The aim of this study is to run statistics to determine whether the organ affected by cancer (independent variable) has an effect on survival rate (dependent variable).
#Load in excel data using Utils package
library(utils)
setwd("C:/Users/Alexis/Documents/Alexis/RPI/DoE")
cancer_data <- read.csv("cancer-survival.csv", header = TRUE)
#Show first and last ten rows of data table
head(cancer_data, 5)
## Survival Organ
## 1 124 Stomach
## 2 42 Stomach
## 3 25 Stomach
## 4 45 Stomach
## 5 412 Stomach
tail(cancer_data, 5)
## Survival Organ
## 60 3808 Breast
## 61 791 Breast
## 62 1804 Breast
## 63 3460 Breast
## 64 719 Breast
levels(cancer_data$Organ)
## [1] "Breast" "Bronchus" "Colon" "Ovary" "Stomach"
sample_size = length(1:nrow(cancer_data))
sample_size
## [1] 64
As I did not collect the data, I cannot say whether subjects were randomly chosen. Other types of randomization do not seem to apply to this case as the “treatment” is not assigned to patients. As the survival times for different patients was studied, there were indeed replicates for this experiment. To avoid the confounds of many different cancers, only 5 types of cancers were studied. However, it does not appear that blocking was used against potential nuisance factors including therapeutics used, therapeutic duration, stage of cancer when diagnosed, etc.
#Exploratory boxplot examining levels of each factor for exploratory analysis
boxplotcand <- boxplot(cancer_data$Survival~cancer_data$Organ, xlab = "Organ", ylab = "Survival time (days)", main = "Survival time as a function of organ")
The main effect was conducted for Organ.
To determine the main effect of organ which has five levels, I calculate the max, min, mean, and median for all levels. Max and min were not used as there are outliers in the data sets. Mean was not used as it was likely skewed by these outliers. Thus, I used median to calculate the main effect for organ using the greatest median (breast tissue) and lowest median (stomach tissue).
main_effect_survival = median_breast - median_stomach
main_effect_survival
## [1] 1042
#Compute Analysis of Variance for the organ main effect
anova_organ <- aov(cancer_data$Survival ~ cancer_data$Organ)
summary.aov(anova_organ)
## Df Sum Sq Mean Sq F value Pr(>F)
## cancer_data$Organ 4 11535761 2883940 6.433 0.000229 ***
## Residuals 59 26448144 448274
## ---
## Signif. codes: 0 '***' 0.001 '**' 0.01 '*' 0.05 '.' 0.1 ' ' 1
In this one-factor, 5 level experiment, the effect of organ on survival time was studied. An ANOVA was used to determine whether the difference seen between the levels was significant.
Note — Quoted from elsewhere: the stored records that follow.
Record CloseTag := mkCloseTag {
  c_tagName : text;
  c_nameStart : Z;
  c_nameEnd : Z;
  c_end : Z
}.

(** The loop of [parseOpeningTag] that looks for the end of the tag: the
    offset after it and whether it is self-closing. *)
Fixpoint parseOpeningTag_loop (fuel : nat) (t : text) (i : Z) (inString : bool)
    (stringChar : option Z) : option (Z * bool) :=
  match fuel with
  | O => None
  | S f =>
      if i <? len t then
        let char := char_at t i in
        if inString then
          if (match char, stringChar with
              | Some c, Some q => c =? q
              | _, _ => false
              end) && negb (char_is t (i - 1) c_backslash)
          then parseOpeningTag_loop f t (i + 1) false stringChar
          else parseOpeningTag_loop f t (i + 1) true stringChar
        else if char_is t i c_dquote || char_is t i c_squote || char_is t i c_lbrace then
          if char_is t i c_lbrace
          then parseOpeningTag_loop f t (skipJsxExpression t i) false stringChar
          else parseOpeningTag_loop f t (i + 1) true char
        else if char_is t i c_slash && char_is t (i + 1) c_gt then Some (i + 2, true)
        else if char_is t i c_gt then Some (i + 1, false)
        else if char_is t i c_lt then None
        else parseOpeningTag_loop f t (i + 1) false stringChar
      else None
  end.

Definition parseOpeningTag (t : text) (pos : Z) : option OpenTag :=
  if negb (char_is t pos c_lt) then None
  else
    let nameStart := pos + 1 in
    if negb (test is_alpha_ (char_at t nameStart)) then None
    else
      let nameEnd := scan_fwd (test is_jsx_name_char) t nameStart in
      let tagName := slice t nameStart nameEnd in
      match parseOpeningTag_loop (Z.to_nat (len t - nameEnd)) t nameEnd false None with
      | Some (e, selfClosing) => Some (mkOpenTag tagName nameStart nameEnd e selfClosing)
      | None => None
      end.

Definition parseClosingTag (t : text) (pos : Z) : option CloseTag :=
  if negb (char_is t pos c_lt) || negb (char_is t (pos + 1) c_slash) then None
  else
    let nameStart := pos + 2 in
    let i := scan_fwd (test is_space) t nameStart in
    let actualNameStart := i in
    if negb (test is_alpha_ (char_at t i)) then None
    else
      let i := scan_fwd (test is_jsx_name_char) t i in
      let tagName := slice t actualNameStart i in
      let nameEnd := i in
      let i := scan_fwd (test is_space) t i in
      if negb (char_is t i c_gt) then None
      else Some (mkCloseTag tagName actualNameStart nameEnd (i + 1)).

(** The variables of [tokenize].  [objectBraceStack] has its top at the head. *)
Record State := mkState {
  st_i : Z;
  st_depth : Z;
  st_tagStack : list text;
  st_inJsxExpression : bool;
  st_jsxExpressionBraceDepth : Z;
  st_objectBraceStack : list Z;
  st_tokens : list Token
}.

Definition set_i (st : State) (i : Z) : State :=
  mkState i (st_depth st) (st_tagStack st) (st_inJsxExpression st)
    (st_jsxExpressionBraceDepth st) (st_objectBraceStack st) (st_tokens st).

Definition push (st : State) (tok : Token) : State :=
  mkState (st_i st) (st_depth st) (st_tagStack st) (st_inJsxExpression st)
    (st_jsxExpressionBraceDepth st) (st_objectBraceStack st) (st_tokens st ++ [tok]).

Definition tok (ty : TokenType) (s e d : Z) : Token := mkToken ty s e d None.
Definition tok_named (ty : TokenType) (s e d : Z) (name : text) : Token :=
  mkToken ty s e d (Some name).

(** The [if (inJsxExpression) { ... continue; }] block. *)
Definition step_expression (cfg : Config) (t : text) (st : State) : State :=
  let i := st_i st in
  let depth := st_depth st in
  if char_is t i c_lbrace then
    if objectBracesEnabled cfg && isObjectContext t i then
      mkState (i + 1) (depth + 1) (st_tagStack st) (st_inJsxExpression st)
        (st_jsxExpressionBraceDepth st + 1) (depth :: st_objectBraceStack st)
        (st_tokens st ++ [tok ObjectBrace i (i + 1) depth])
    else
      mkState (i + 1) depth (st_tagStack st) (st_inJsxExpression st)
        (st_jsxExpressionBraceDepth st + 1) (st_objectBraceStack st) (st_tokens st)
  else if char_is t i c_rbrace then
    let braces := st_jsxExpressionBraceDepth st - 1 in
    if braces =? 0 then
      mkState (i + 1) depth (st_tagStack st) false braces (st_objectBraceStack st)
        (st_tokens st ++ [tok ExpressionEnd i (i + 1) (depth - 1)])
    else
      match st_objectBraceStack st with
      | braceDepth :: rest =>
          mkState (i + 1) (depth - 1) (st_tagStack st) (st_inJsxExpression st) braces rest
            (st_tokens st ++ [tok ObjectBrace i (i + 1) braceDepth])
      | [] =>
          mkState (i + 1) depth (st_tagStack st) (st_inJsxExpression st) braces []
            (st_tokens st)
      end
  else
    match (if colorizeKeys cfg && (0 <? len (st_objectBraceStack st))
           then matchPropertyKey t i else None) with
    | Some (s, e) => set_i (push st (tok PropertyKey s e (depth - 1))) e
    | None =>
        match quote_at t i with
        | Some q => set_i st (skipString t i q)
        | None => set_i st (i + 1)
        end
    end.

(** The closing-tag part of [if (text[i] === '<')]: [None] when control
    falls through to the opening-tag check. *)
Definition step_closing_tag (t : text) (st : State) : option State :=
  let i := st_i st in
  if char_is t (i + 1) c_slash then
    match parseClosingTag t i with
    | Some closeTag =>
        let matchIndex := findMatchingOpenTag (st_tagStack st) (c_tagName closeTag) in
        let poppedCount := len (st_tagStack st) - matchIndex in
        let tagStack := if negb (matchIndex =? -1)
                        then firstn (Z.to_nat matchIndex) (st_tagStack st)
                        else st_tagStack st in
        let depth := if negb (matchIndex =? -1)
                     then st_depth st - poppedCount
                     else st_depth st in
        Some (mkState (c_end closeTag) depth tagStack (st_inJsxExpression st)
                (st_jsxExpressionBraceDepth st) (st_objectBraceStack st)
                (st_tokens st ++
                   [ tok_named JsxClose i (i + 2) depth (c_tagName closeTag);
                     tok_named JsxClose (c_nameStart closeTag) (c_nameEnd closeTag) depth
                       (c_tagName closeTag);
                     tok JsxClose (c_end closeTag - 1) (c_end closeTag) depth ]))
    | None => None
    end
  else None.

(** The opening-tag part: [None] when control falls out of the [<] block. *)
Definition step_opening_tag (t : text) (st : State) : option State :=
  let i := st_i st in
  match parseOpeningTag t i with
  | Some openTag =>
      let currentDepth := st_depth st in
      let head :=
        [ tok_named JsxOpenStart i (i + 1) currentDepth (o_tagName openTag);
          tok_named JsxOpenStart (o_nameStart openTag) (o_nameEnd openTag) currentDepth
            (o_tagName openTag) ] in
      if o_selfClosing openTag then
        Some (mkState (o_end openTag) (st_depth st) (st_tagStack st) (st_inJsxExpression st)
                (st_jsxExpressionBraceDepth st) (st_objectBraceStack st)
                (st_tokens st ++ head ++
                   [tok JsxSelfClose (o_end openTag - 2) (o_end openTag) currentDepth]))
      else
        Some (mkState (o_end openTag) (st_depth st + 1)
                (st_tagStack st ++ [o_tagName openTag]) (st_inJsxExpression st)
                (st_jsxExpressionBraceDepth st) (st_objectBraceStack st)
                (st_tokens st ++ head ++
                   [tok JsxOpenEnd (o_end openTag - 1) (o_end openTag) currentDepth]))
  | None => None
  end.
(** The dimensions of the output of [rename_and_delete_variables] are
    time and dimensions of the input. *)
Lemma rd_dims ds variable var_mapping d :
  rename_and_delete_variables ds variable var_mapping = Ok d ->
  forall k w x, In (k, w) (variables d) -> In x (dim_names w) ->
    x = "time" \/ exists k0 w0, In (k0, w0) (variables ds) /\ In x (dim_names w0).
Proof.
  unfold rename_and_delete_variables.
  set (vn := var_name_of var_mapping variable). clearbody vn. cbv zeta.
  destruct (rename_vars [(vn, variable)] ds) as [ds1|e] eqn:E1; cbn [rbind]; [|discriminate].
  set (ds2 := assign_coord "height" (scalar 2) ds1).
  destruct (select_vars [variable] ds2) as [ds3|e] eqn:E3; cbn [rbind]; [|discriminate].
  destruct (rd_select _ _ _ (rename_has_variable _ _ _ _ E1) E3) as (_ & H3c & _ & H3d).
  match goal with |- rbind ?M _ = Ok d -> _ => destruct M as [ds4|e] eqn:E4; cbn [rbind]; [|discriminate] end.
  destruct (rd_drop _ _ E4) as (H4c & _ & _ & H4e & H4x).
  intros E5. destruct (rd_expand _ _ E5) as (_ & _ & H5e & H5x & H5c).
  assert (B2 : forall k w x, In (k, w) (variables ds2) -> In x (dim_names w) ->
      exists k0 w0, In (k0, w0) (variables ds) /\ In x (dim_names w0)).
  { intros k w x Hin Hx. unfold variables in Hin. apply in_app_or in Hin as [Hin|Hin].
    - unfold ds2 in Hin. apply assign_coord_coords in Hin as [[_ ->] | [_ Hin]]; [destruct Hx|].
      destruct (rename_vars_vals _ _ _ k w E1) as [k0 H0];
        [unfold variables; apply in_or_app; left; exact Hin|]. eauto.
    - unfold ds2 in Hin. apply assign_coord_data_vars in Hin as [_ Hin].
      destruct (rename_vars_vals _ _ _ k w E1) as [k0 H0];
        [unfold variables; apply in_or_app; right; exact Hin|]. eauto. }
  intros k w x Hin Hx. unfold variables in Hin. apply in_app_or in Hin as [Hin|Hin].
  - destruct (H5c _ _ Hin) as (w0 & Hin0 & Hinc). destruct (Hinc x Hx) as [Hx0|Hx0]; [left; auto|].
    right. apply (B2 k w0); [|exact Hx0]. unfold variables. apply in_or_app. left.
    apply H3c. exact (proj1 (H4c _ _ Hin0)).
  - destruct H3d as [H3d | (w3 & H3d & _ & Hin2 & Hinc)].
    + rewrite (H5e (H4e H3d)) in Hin. destruct Hin.
    + destruct (H4x _ H3d) as [H4d | H4d]; [rewrite (H5e H4d) in Hin; destruct Hin|].
      destruct (H5x _ _ H4d) as (w' & Hd & _ & _ & Hdt1 & Hdt2 & _).
      { intros [k0 w0] Hin0. apply (Hinc (k0, w0)). apply H4c in Hin0 as [Hin0 _]. exact Hin0. }
      rewrite Hd in Hin. destruct Hin as [Hin|[]]. injection Hin as <- <-.
      assert (Hx' : x = "time" \/ In x (dim_names w3)).
      { destruct (in_dec string_dec "time" (dim_names w3)) as [Ht|Ht].
        - right. unfold dim_names in Hx |- *. rewrite (Hdt1 Ht) in Hx. exact Hx.
        - unfold dim_names in Hx. rewrite (Hdt2 Ht) in Hx. destruct Hx as [<-|Hx]; [left; reflexivity|right; exact Hx]. }
      destruct Hx' as [Hx'|Hx']; [left; exact Hx'|]. right. apply (B2 variable w3); [|exact Hx'].
      unfold variables. apply in_or_app. right. exact Hin2.
Qed.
Ultimately, the ANOVA suggests that the variance was more than what could occur from randomization.
This experiment uses a fixed effect model, which has a fixed number of levels and can only suggest the effect of the factor rather than make inferences about an entire population. In this experiment, the levels of organ were fixed to include only breast, colon, lung, ovary, and stomach.